Creepypasta Wiki

"Tomato" by Jdeschene

Oh, hello, nurse! Oh, my goodness! I'd forgotten it was your day to visit. Is it really Wednesday already? Come in, come in! Have a seat. Can I get you some coffee? Of course, I forgot. You always say no.

As you can see, I've lost track of what day it is, but honestly, that's just fine by me. Life has been so much livelier since you took me off that awful medication. Oh, you know I hated the stuff. It helped with my faculties, sure, but it took all the zip right out of me. “A life you can't live just ain't worth living.” That's what my daddy used to say when he was my age and, by God, that man was wise!

But my, my! Isn't it lucky I'm home just now to receive you. I went out this morning, you know. All by myself, too. First time in months. I was just so full of energy and pep that I decided to go to the supermarket see what was on sale. I was wandering around, looking over the fruits and vegetables, when I suddenly spied the most remarkable-looking tomato plant just sitting there in someone's cart. I knew it was a tomato plant because it had a big, juicy pink tomato sitting right at the top.

Seeing that delicious tomato made me think of something my grandson was telling me about recently. Apparently, some fellow on the internets figured out that you can cook a tomato and rice in one of those rice cookers, all at the same time. He said it makes its own sauce almost. Well, that thought was making me so hungry, I nearly started drooling right there in the store. I remembered I had rice at home, and my grandson had given me one of those rice cookers a while back. Finding such a nice tomato was a sure sign that I should try that recipe, especially now that I’ve been feeling so much better.

I looked around to see where the other shopper might have gotten the plant, but I couldn't find anything else like it in the store. I tried to content myself with the tomatoes they had in the bin, but none were quite as good-looking as the one that sat on top of that plant. I just had to have it. Oh, it wasn't very ethical, I know, but as soon as the shopper wandered away from her cart, I reached in and took it. Scooped up the whole plant, just like that. It was clearly the last one the store had! I couldn't just let someone else take it! After that, I was so excited to have the plant that I just walked right out with it and forgot to pay. Oh, I know it sounds terrible, but believe me. I intend to march straight back to that store first thing tomorrow and make amends, so don’t you worry about that.

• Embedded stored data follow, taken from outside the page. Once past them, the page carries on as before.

Lemma allocate_effect answer size w p w1 :
  allocate answer size w = Some (p, w1) →
  (∀ x, x ∈ tls_cached w1 → x ∈ tls_cached w) ∧
  (∀ a, a ≠ answer → live (heap w1) !! a = live (heap w) !! a) ∧
  (pools_ (pool w1) = pools_ (pool w) ∨
   ∃ i fp fp',
     pools_ (pool w) !! i = Some fp ∧
     pools_ (pool w1) = <[i := fp']> (pools_ (pool w)) ∧
     Fixed_Size_Pool.this fp' = Fixed_Size_Pool.this fp ∧
     Fixed_Size_Pool.alignment_ fp' = Fixed_Size_Pool.alignment_ fp ∧
     ∀ x, x ∈ Fixed_Size_Pool.free_blocks_ fp' → x ∈ Fixed_Size_Pool.free_blocks_ fp).
Proof.
  unfold allocate.
  destruct (_ || _); [intros [= <- <-]; repeat split; eauto|].
  set (W := set_stats incr_alloc_count w).
  set (i := find_pool_index _ size). clearbody i.
  destruct (i >=? 0).
  - pose proof (allocate_from_tls_pool i W) as HP.
    pose proof (allocate_from_tls_heap i W) as HH.
    pose proof (allocate_from_tls_cached i W) as HC.
    destruct (allocate_from_tls i W) as [q W']. cbn [fst snd] in HP, HH, HC.
    change (tls_cached W) with (tls_cached w) in HC.
    change (heap W) with (heap w) in HH.
    destruct (negb (q =? nullptr)).
    + intros [= <- <-]. simpl. rewrite HP, HH. repeat split; eauto.
    + rewrite HP. change (pools_ (pool W)) with (pools_ (pool w)).
      destruct (pools_ (pool w) !! Z.to_nat i) as [fp|] eqn:Efp; [|done].
      pose proof (pool_allocate_effect answer fp (heap W')) as HA.
      destruct (Fixed_Size_Pool.allocate answer fp (heap W')) as [[r fp'] h'].
      destruct HA as (H1 & H2 & H3 & H4). rewrite HH in H4.
      destruct (negb (r =? nullptr)); intros [= <- <-]; simpl; rewrite HP;
        (split; [done|]); (split; [done|]); right; exists (Z.to_nat i), fp, fp'; done.
  - unfold std_malloc. destruct (answer =? nullptr) eqn:Ea.
    + simpl. intros [= <- <-]. repeat split; eauto.
    + rewrite Ea. simpl. intros [= <- <-]. simpl. repeat split; eauto.
      intros a Ha. by rewrite lookup_insert_ne.
Qed.
(** * walle release-note generator: a shallow embedding and its properties

    The development follows [walle/releasenote/generator.py] (the release-note
    derivation pipeline) and [walle/cli/batch.py] (the parser that reads the
    rendered markdown back).  Python [str] values are lists of characters;
    characters are the code points below 256.  Dictionaries are finite maps,
    the forge client is a record of fallible operations, and the regular
    expressions of the source are terms of a small pattern language that is
    run by a backtracking matcher. *)

From Stdlib Require Import ZArith Ascii String List Lia DecimalString.
From stdpp Require Import gmap strings list.

Abbreviation str := (list ascii).
Coercion list_ascii_of_string : string >-> list.

(** The line feed, the double quote and the other characters that a Rocq
    literal cannot carry are named by their code. *)
Definition LF : ascii := "010"%char.
Definition DQUOTE : ascii := "034"%char.

(** ** Python string operations *)
Module Py.

(** [str.isspace] on one character, for code points below 256. *)
Definition isspace (c : ascii) : bool :=
  let n := nat_of_ascii c in
  ((9 <=? n) && (n <=? 13)) || ((28 <=? n) && (n <=? 32))
  || (n =? 133) || (n =? 160).

(** [\d] and [str.isdecimal] on one character. *)
Definition isdigit (c : ascii) : bool :=
  let n := nat_of_ascii c in (48 <=? n) && (n <=? 57).

(** ASCII lower-casing: the only case folding that can relate a code point
    below 256 to one of the ASCII letters of the patterns. *)
Definition lower (c : ascii) : ascii :=
  let n := nat_of_ascii c in
  if (65 <=? n) && (n <=? 90) then ascii_of_nat (n + 32) else c.

Fixpoint lstrip (s : str) : str :=
  match s with
  | c :: s' => if isspace c then lstrip s' else s
  | [] => []
  end.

Anyway, when I got home, I started thinking. I figured the tomato was pink because it wasn't quite ripe yet, so I put it by my sunniest window, hoping it would ripen in time for dinner. Well, wouldn't you know it? Not a moment later, I hear such a terrible noise. Nearly scared the life out of me! I poked my head in to check on the plant. The tomato on top had turned a bright red. The sound I heard must have been its alarm or something, telling me that it was ripe. It’s amazing what they can do with technology now! They can put a man on the moon, and alarms in tomato plants! I was delighted, of course, because this meant I could fix it for lunch instead of having to wait for dinner!

I picked up the plant and the alarm got louder. It was so loud it was making the plant shake and move. The situation was very peculiar! I could barely hold on to it as I carried it over to my kitchen counter. Took a few good hard whacks with my skillet to get it to stop. Of course, I made sure not to hit the tomato. That would have been a terrible waste. After all that, I would have expected the tomato to come off easily, especially seeing as it was ripe, but I ended up having to cut it off. Well, hack it off, more like. Hadn't used that old meat cleaver in quite some time, so naturally, I was out of practice. This arm'll probably be sore tomorrow.

But, all's well that ends well, so I threw the tomato and some rice in my cooker, cleaned up all the juice I'd spilled, and was just about to make myself a nice cup of tea when you rang the bell. I'll bet you can smell it cooking now.

Well, sure you can go have a look in the cooker. Just don't leave the lid off for too long.

Well, why are you screaming, dear? Surely my cooking's not that bad!